◆ Problem to solve
Every line in the records below that holds "what" must be identified and copied.
════════════════════
(** * Ion_source.py: response parsing, gauge protocol, interlock and
      timed beam sequence

    A shallow embedding of [Ion_source.py].  Python text is a [string]
    whose characters are the code points U+0000 to U+00FF, Python floats
    are IEEE 754 binary64 values ([spec_float] with precision 53 and
    maximal exponent 1024), a Reading is a finite map from field names
    to Python values, and the module's globals, the two serial ports and
    the widgets the callbacks touch form one explicit [World] threaded
    through a state-and-exception monad. *)

From Stdlib Require Import ZArith Ascii SpecFloat.
From stdpp Require Import gmap strings list pretty.

Open Scope Z_scope.

(** ** Python values *)

Abbreviation float := spec_float (only parsing).

Definition prec : Z := 53.
Definition emax : Z := 1024.

(** The float nearest to [m * 10 ^ e10] (ties to even), with the sign
    [neg]; [m] is nonnegative.  This is what a decimal literal and
    [float(str)] denote. *)
Definition float_of_decimal (neg : bool) (m e10 : Z) : float :=
  match m with
  | Z0 => S754_zero neg
  | _ =>
    if 0 <=? e10 then
      binary_normalize prec emax
        (if neg then - (m * 10 ^ e10) else m * 10 ^ e10) 0 neg
    else
      let '(q, e, l) := SFdiv_core_binary prec emax m 0 (10 ^ (- e10)) 0 in
      binary_round_aux prec emax neg q e l
  end.

Definition float_zero : float := S754_zero false.

(** Python's [<=] on floats. *)
Definition float_le (x y : float) : bool := SFleb x y.

Inductive pyval :=
| VFloat (f : float)
| VInt (z : Z)
| VStr (s : string).

Inductive exn :=
| NameError
| TypeError
| ValueError
| IndexError
| KeyError
| AttributeError
| UnicodeDecodeError
| SerialException.

(** ** String methods and conversions of the interpreter *)

Definition code (c : ascii) : N := N_of_ascii c.

(** [str.isspace] on one character, which is also what [str.strip()]
    removes: TAB to CR, FS to US, space, NEL and NBSP. *)
Definition isspace (c : ascii) : bool :=
  let n := code c in
  ((9 <=? n) && (n <=? 13) || (28 <=? n) && (n <=? 31)
   || (n =? 32) || (n =? 133) || (n =? 160))%N.

(** The white space [float()] and [int()] skip at both ends of their
    argument; FS to US are not part of it. *)
Definition isspace_num (c : ascii) : bool :=
  let n := code c in
  ((9 <=? n) && (n <=? 13) || (n =? 32) || (n =? 133) || (n =? 160))%N.

Definition digit_val (c : ascii) : option Z :=
  let n := code c in
  if ((48 <=? n) && (n <=? 57))%N then Some (Z.of_N n - 48) else None.

(** [str.isdigit] on one character: the decimal digits and the
    superscripts two, three and one, which [int()] rejects. *)
Definition isdigit_char (c : ascii) : bool :=
  let n := code c in
  ((48 <=? n) && (n <=? 57) || (n =? 178) || (n =? 179) || (n =? 185))%N.

Fixpoint str_all (p : ascii -> bool) (s : string) : bool :=
  match s with
  | EmptyString => true
  | String c s' => p c && str_all p s'
  end.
════════════════════
◆ Answer section
    [neg]; [m] is nonnegative.  This is what a decimal literal and
(** [str.isspace] on one character, which is also what [str.strip()]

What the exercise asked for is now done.